4.1.4. Characteristics of the Point Bar Siltstone Facies

Figure 8 presents the macroscopic characteristics of the point bar siltstone facies, positioned at the top of the vertical sequence in meandering river point bar sand bodies, forms during the late flood to waning stages with significantly diminished hydrodynamic energy. It records quiet water deposition of fine-grained clastics and exhibits the lowest porosity and permeability among the three lithofacies types (porosity: 22–30%, average 27.8%; permeability: 100–600 mD, average 500 mD), serving as the primary remaining oil enrichment zone post-waterflooding.
This facie is dominated by siltstone, developing low-angle wavy bedding [30,31] with gently undulating bedding surfaces, indicative of slow deposition in stagnant water. Locally observed horizontal bedding suggests intermittent subaerial exposure or ultra-low-energy depositional conditions.
Figure 9 presents the microscopic characteristics of the point bar siltstone facies. Grain size probability curves display a two-segment pattern, with a higher proportion of suspended load compared to both the point bar medium sandstone facies and fine sandstone facies, reflecting chaotic accumulation under progressively waning hydrodynamic energy.
Scanning electron microscopy reveals limited intergranular pore development, where clay minerals (kaolinite, smectite) form pore-filling sheet-like aggregates that severely degrade connectivity. Mercury injection curves exhibit steep profiles (displacement pressure > 0.04 MPa), with an average pore-throat radius of 7.9 μm and maximum connected radius of 17.75 μm. Predominance of micro-scale pore throats results in permeability significantly lower than both the point bar medium sandstone facies and fine sandstone facies.

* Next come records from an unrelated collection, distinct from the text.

(** An object literal [{ k1: v1, ...spread, kn: vn }], with the spread
    properties already laid out in place: later entries overwrite. *)
Definition object (entries : props) : value :=
  VObj (foldl (fun acc kv => set_prop kv.1 kv.2 acc) [] entries).

(** The indexed properties of a string or an array. *)
Fixpoint indexed (i : nat) (xs : list value) : props :=
  match xs with
  | [] => []
  | x :: xs' => (pretty i, x) :: indexed (S i) xs'
  end.

Fixpoint chars (s : string) : list value :=
  match s with
  | EmptyString => []
  | String c s' => VStr (String c EmptyString) :: chars s'
  end.

(** The own enumerable properties of a value, as object spread and rest
    patterns see them. *)
Definition own_props (data : value) : props :=
  match data with
  | VObj fs => fs
  | VArr xs => indexed 0 xs
  | VStr s => indexed 0 (chars s)
  | _ => []
  end.

(** [data.k].  None of the names the handlers read is defined on strings,
    arrays, numbers or booleans, so there the read gives [undefined]; on
    [null] and [undefined] the read throws, see [destructure]. *)
Definition prop (k : string) (data : value) : value :=
  match data with
  | VObj fs => get_prop k fs
  | _ => VUndef
  end.

(** The rest object of [const { k1, .., kn, ...rest } = data]. *)
Definition rest_props (taken : list string) (data : value) : value :=
  VObj (filter (fun kv => kv.1 ∉ taken) (own_props data)).

Definition nullish (data : value) : bool :=
  match data with
  | VUndef | VNull => true
  | _ => false
  end.

(** ** [Map]

    A JavaScript [Map] keeps its entries in insertion order; [set] on an
    existing key keeps the entry's place. *)

Module JsMap.
Section Ops.
Context {K V : Type} `{EqDecision K}.

Fixpoint get (k : K) (m : list (K * V)) : option V :=
  match m with
  | [] => None
  | (k', v) :: m' => if decide (k = k') then Some v else get k m'
  end.

Definition has (k : K) (m : list (K * V)) : bool :=
  match get k m with Some _ => true | None => false end.

Fixpoint set (k : K) (v : V) (m : list (K * V)) : list (K * V) :=
  match m with
  | [] => [(k, v)]
  | (k', v') :: m' =>
      if decide (k = k') then (k, v) :: m' else (k', v') :: set k v m'
  end.

Fixpoint delete (k : K) (m : list (K * V)) : list (K * V) :=
  match m with
  | [] => []
  | (k', v') :: m' =>
      if decide (k = k') then m' else (k', v') :: delete k m'
  end.

Definition keys (m : list (K * V)) : list K := m.*1.
Definition values (m : list (K * V)) : list V := m.*2.
Definition size (m : list (K * V)) : nat := length m.
End Ops.
End JsMap.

4.1.5. Lithofacies Variations and Genetic Linkages

Table 5 contrasts key characteristics of major lithofacies within the point bar sand bodies, revealing significant variations and intrinsic genetic linkages among the three facies. These variations constitute the fundamental geological controls on reservoir heterogeneity and fluid flow behavior.
The lithofacies exhibit a systematic vertical distribution in upward-fining sequences: point bar medium sandstone facies dominate the base (deposited during high-energy flow regimes), point bar fine sandstone facies occupy intermediate positions (waning-energy phase), and point bar siltstone facies cap the sequence (low-energy stagnant conditions). Petrophysical properties display a pronounced stepwise decline, with permeability contrast ratios reaching orders of magnitude—a hallmark of strong reservoir heterogeneity. This permeability gradient (high-medium-low) directly controls displacement dynamics: the high-porosity/permeability point bar medium sandstone facies form preferential flow pathways. The moderate properties and internal heterogeneity of point bar fine sandstone facies cause uneven displacement front advancement, while the low-permeability point bar siltstone facies act as flow baffles and residual oil enrichment zones. During surfactant–polymer (SP) flooding, polymers enhance sweep efficiency in low-permeability siltstones through viscosity control, surfactants mobilize residual oil in medium sandstones via interfacial tension reduction, and the fine sandstone facies—subjected to dual mechanisms—emerge as critical zones for incremental recovery.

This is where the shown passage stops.